Anne and Jack Lazor.

By TRACY FRISCH

On November 28 we lost a giant in the organic agriculture movement with the passing of Jack Lazor at age 69, after a long illness. With his wife and partner, Anne, who survives him, Jack co-founded Butterworks Farm, the second dairy farm to gain organic certification in the state of Vermont. Jack made his mark as an organic dairy farmer, organic grain grower, grazier, pioneering farmstead yogurt maker, regenerative agriculture practitioner, writer, teacher, font of practical and historical knowledge, and beloved mentor.

Jack was a master farmer who was always learning. He came to agriculture with an immense curiosity that he sought to satisfy by reading books and talking to all the old timers, Anne said. He never stopped taking on new challenges and enjoying the stimulation of learning. For him, this was always an adventure worth pursuing. And whatever he learned, he wanted to share, because bringing others along was part of the circle of life, as he understood it.

Jack received numerous awards for his agricultural achievements. He gave many workshops and hosted frequent farm tours and field days and was a popular keynote speaker at conferences. (He spoke at the 2010 Acres U.S.A. conference.) In 2014 Jack was one of two dozen organic farming pioneers chosen for a 2014 gathering of “agrarian elders” at Esalen Institute in California. In 2019 Jack and Anne were inducted into the Vermont Agricultural Hall of Fame with a lifetime achievement award for producing organic yogurt, stewarding the land and advocating for organic agriculture.

In its tribute to Jack, the Northern Grain Growers Association beautifully summed up his contribution to the world with a perfect agricultural metaphor: “Among the many gifts Jack gave to us and the world was cultivation. Cultivation of plants and animals to provide nutritious foods. Cultivation of knowledge through his teaching at UVM and beyond. And, perhaps most importantly, cultivation of relationships – bringing together people throughout the food system to find a common path to sustainability. Jack’s work to help found the Northern Grain Growers Association is an example of this cultivation.”
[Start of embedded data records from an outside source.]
Lemma tallied_digits_skip (dt : numeric_dtype) (xs ys : list (option pyfloat))
    (c : option pyfloat) :
  skipped c ->
  tallied_digits (Numeric dt (xs ++ c :: ys)) = tallied_digits (Numeric dt (xs ++ ys)).
Proof.
  intros Hc. unfold tallied_digits. cbn [numeric_values].
  rewrite !omap_app, omap_step. now rewrite (cell_digit_skipped c Hc).
Qed.

(** C5. Benford tallying does not see the sign: negating every value of a
    column leaves the extracted digits, the per-digit tallies and the whole
    Benford result unchanged; a zero or a missing value, wherever it stands
    in the column, adds nothing to the tally; and [-100, -200] and
    [100, 200] give the same digits, 1 and 2. *)
Theorem leading_digit_sign_invariant (s : Series) :
  leading_digit (neg s) = leading_digit s
  /\ (forall d, observed (neg s) d = observed s d)
  /\ benford_summary (neg s) = benford_summary s
  /\ (forall dt xs ys c, s = Numeric dt (xs ++ c :: ys) -> skipped c ->
        leading_digit s = leading_digit (Numeric dt (xs ++ ys)))
  /\ leading_digit Sample.minus_hundreds = Ok [1; 2]%nat
  /\ leading_digit Sample.hundreds = Ok [1; 2]%nat.
Proof.
  repeat split.
  - now rewrite !leading_digit_spec, tallied_digits_neg.
  - intros d. unfold observed. now rewrite tallied_digits_neg.
  - rewrite !benford_summary_spec. unfold benford_of, chi_term, observed.
    now rewrite tallied_digits_neg.
  - intros dt xs ys c -> Hc. now rewrite !leading_digit_spec, tallied_digits_skip.
Qed.

End Benford.

(** The synthetic sample of a thousand values that follows the table of
    logarithms exactly has chi-square 0. *)
Lemma benford_chi_square_witness :
  benford_summary (L := Sample.library) Sample.benford_sample
    = Ok (Some (benford_of (L := Sample.library) Sample.benford_sample))
  /\ (chi_square (benford_of (L := Sample.library) Sample.benford_sample) == 0)%Q.
Proof.
  assert (He : benford_summary (L := Sample.library) Sample.benford_sample
               = Ok (Some (benford_of (L := Sample.library) Sample.benford_sample)))
    by (vm_compute; reflexivity).
  split; [exact He|].
  apply (benford_chi_square (L := Sample.library) _ _ He).
  intros d Hd. simpl in Hd.
  decompose [or] Hd; subst; try contradiction; vm_compute; reflexivity.
Defined.

Lemma benford_percentages_witness :
  benford_summary (L := Sample.library) Sample.hundreds
    = Ok (Some (benford_of (L := Sample.library) Sample.hundreds))
  /\ getitem (percentages (benford_of (L := Sample.library) Sample.hundreds)) 1
     = Ok (1 # 2)%Q.
Proof.
  assert (He : benford_summary (L := Sample.library) Sample.hundreds
               = Ok (Some (benford_of (L := Sample.library) Sample.hundreds)))
    by (vm_compute; reflexivity).
  split; [exact He|].
  apply (benford_percentages (L := Sample.library) _ _ 1%nat He). simpl. tauto.
Defined.

(** C3, as stated, fails: on the column [100, 200] the analysis is emitted
    and reports 1/2 for digit 1, not 100 * 1/2 = 50. *)
Lemma benford_percentage_not_hundredfold :
  ~ (forall (L : Library) (s : Series) (r : BenfordResult) (d : nat),
       benford_summary s = Ok (Some r) ->
       In d digit_range ->
       exists p, getitem (percentages r) d = Ok p
                 /\ (p == 100 * (of_int (observed s d) / of_int (total r)))%Q).
Proof.
  intros Hclaim.
  destruct (Hclaim Sample.library Sample.hundreds
              (benford_of (L := Sample.library) Sample.hundreds) 1%nat)
    as (p & Hp & Heq).
  - vm_compute. reflexivity.
  - simpl. tauto.
  - vm_compute in Hp. injection Hp as <-. vm_compute in Heq. discriminate.
Qed.

(** [-100, -200] against [100, 200], and a zero in the middle. *)
Lemma leading_digit_sign_invariant_witness :
  leading_digit (neg Sample.hundreds) = leading_digit Sample.hundreds
  /\ leading_digit (Numeric Int64 [Sample.cell false 1 2; Some (FZero false);
                                   Sample.cell false 2 2])
     = leading_digit Sample.hundreds.
Proof.
  destruct (leading_digit_sign_invariant (L := Sample.library) Sample.hundreds)
    as (Hneg & _).
  split; [exact Hneg|].
  destruct (leading_digit_sign_invariant (L := Sample.library)
              (Numeric Int64 [Sample.cell false 1 2; Some (FZero false);
                              Sample.cell false 2 2]))
    as (_ & _ & _ & Hskip & _).
  exact (Hskip Int64 [Sample.cell false 1 2] [Sample.cell false 2 2] (Some (FZero false))
           eq_refl eq_refl).
Defined.

(* ===================================================================== *)
(** ** Numeric summary *)
(* ===================================================================== *)

Section NumericSummary.

Context `{L : Library}.

Lemma length_dropna {A} (xs : list (option A)) : length (dropna xs) = notna_sum xs.
Proof.
  unfold dropna, notna_sum. induction xs as [|[a|] xs IH]; [reflexivity|..].
  - rewrite omap_step, filter_cons_True by (simpl; eauto). simpl. now rewrite IH.
  - rewrite omap_step, filter_cons_False by (simpl; intros []; discriminate). exact IH.
Qed.

Lemma length_present (s : Series) :
  is_numeric_dtype s = true -> length (present s) = series_notna_sum s.
Proof.
  destruct s; try discriminate. intros _. unfold present. cbn [numeric_values series_notna_sum].
  now rewrite length_map, length_dropna.
Qed.

Lemma notna_sum_all_missing {A} (xs : list (option A)) :
  Forall (fun c => c = None) xs -> notna_sum xs = 0%nat.
Proof.
  unfold notna_sum. induction 1 as [|c xs -> _ IH]; [reflexivity|].
  rewrite filter_cons_False by (intros []; discriminate). exact IH.
Qed.

Lemma Qmin_cases (x y : Q) : Qmin x y = x \/ Qmin x y = y.
Proof. unfold Qmin, GenericMinMax.gmin. destruct (x ?= y)%Q; auto. Qed.

Lemma Qmax_cases (x y : Q) : Qmax x y = x \/ Qmax x y = y.
Proof. unfold Qmax, GenericMinMax.gmax. destruct (x ?= y)%Q; auto. Qed.

Lemma fold_Qmin_in (rest : list Q) (x : Q) : In (fold_left Qmin rest x) (x :: rest).
Proof.
  revert x. induction rest as [|y rest IH]; intros x; simpl; auto.
  destruct (IH (Qmin x y)) as [Hx|Hr]; [|auto].
  rewrite <- Hx. destruct (Qmin_cases x y) as [-> | ->]; auto.
Qed.

Lemma fold_Qmax_in (rest : list Q) (x : Q) : In (fold_left Qmax rest x) (x :: rest).
Proof.
  revert x. induction rest as [|y rest IH]; intros x; simpl; auto.
  destruct (IH (Qmax x y)) as [Hx|Hr]; [|auto].
  rewrite <- Hx. destruct (Qmax_cases x y) as [-> | ->]; auto.
Qed.

Lemma fold_Qmin_le_init (rest : list Q) (x : Q) : (fold_left Qmin rest x <= x)%Q.
Proof.
  revert x. induction rest as [|y rest IH]; intros x; simpl.
  - apply Qle_refl.
  - eapply Qle_trans; [apply IH | apply Q.le_min_l].
Qed.

Lemma fold_Qmin_le (rest : list Q) (x z : Q) :
  In z (x :: rest) -> (fold_left Qmin rest x <= z)%Q.
Proof.
  revert x. induction rest as [|y rest IH]; intros x [<-|Hz]; simpl.
  - apply Qle_refl.
  - contradiction.
  - eapply Qle_trans; [apply fold_Qmin_le_init | apply Q.le_min_l].
  - destruct Hz as [<-|Hz].
    + eapply Qle_trans; [apply fold_Qmin_le_init | apply Q.le_min_r].
    + apply IH. now right.
Qed.

Lemma fold_Qmax_ge_init (rest : list Q) (x : Q) : (x <= fold_left Qmax rest x)%Q.
Proof.
  revert x. induction rest as [|y rest IH]; intros x; simpl.
  - apply Qle_refl.
  - eapply Qle_trans; [apply Q.le_max_l | apply IH].
Qed.

Lemma fold_Qmax_ge (rest : list Q) (x z : Q) :
  In z (x :: rest) -> (z <= fold_left Qmax rest x)%Q.
Proof.
  revert x. induction rest as [|y rest IH]; intros x [<-|Hz]; simpl.
  - apply Qle_refl.
  - contradiction.
  - eapply Qle_trans; [apply Q.le_max_l | apply fold_Qmax_ge_init].
  - destruct Hz as [<-|Hz].
    + eapply Qle_trans; [apply Q.le_max_r | apply fold_Qmax_ge_init].
    + apply IH. now right.
Qed.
“Honoring Jack Lazor,” an August 22, 2013 article by the late Enid Wonnacott in the newsletter of the Northeast Organic Farming Association of Vermont, captured the essence of Jack’s spirit at the launch of his new book, The Organic Grain Grower: Small-scale, Holistic Grain Production for the Home and Market Producer. At this celebration of him as a farmer-author, Jack turned the attention to his own teachers and mentors. He said that he learned so much from the people who took time to educate him along the way, and he took away an essential lesson — “generosity doesn’t cost, it pays.” Many of his mentors, as well as those he mentored, were present at this event. A farmer who transitioned to organic production because of Jack’s influence said, “I used to farm in partnership with Cargill and Monsanto, and I converted to organic production after driving around with Jack.”

Heather Darby, an agronomy professor with University of Vermont Extension, was Jack’s good friend and collaborator for 17 years. They partnered on all sorts of grain-related research, such as breeding open-pollinated corn and wheat that thrive in northern climates. “Jack and Anne opened the farm and their hearts and minds to anyone who wanted to learn,” Darby said. “This made them different.”

No account of Jack Lazor’s life would be complete without mention of “all the wonderful interns who lived with us over the years and contributed their good energy and labor to our farm and lives,” said Anne. Many of them have taken the skills and concepts that they learned at Butterworks Farm to create their own farms and homesteads. As Jack used to say, “They got the farming bug.”

BIRTH OF BUTTERWORKS

Back in the mid 1970s, during a wave of back-to-the-land migration, Jack and Anne, both flatlanders raised in Massachusetts, moved to a remote, rural region of Vermont called the Northeast Kingdom. The couple started farming in 1975 with one cow, a bull calf and a flock of “used” chickens. The following year they purchased 60 rocky acres of hilltop land that they would transform over the years into the lush pastures of Butterworks Farm. When they moved there in 1978, they first had to learn to build a house while living in a pole shed — with the cow.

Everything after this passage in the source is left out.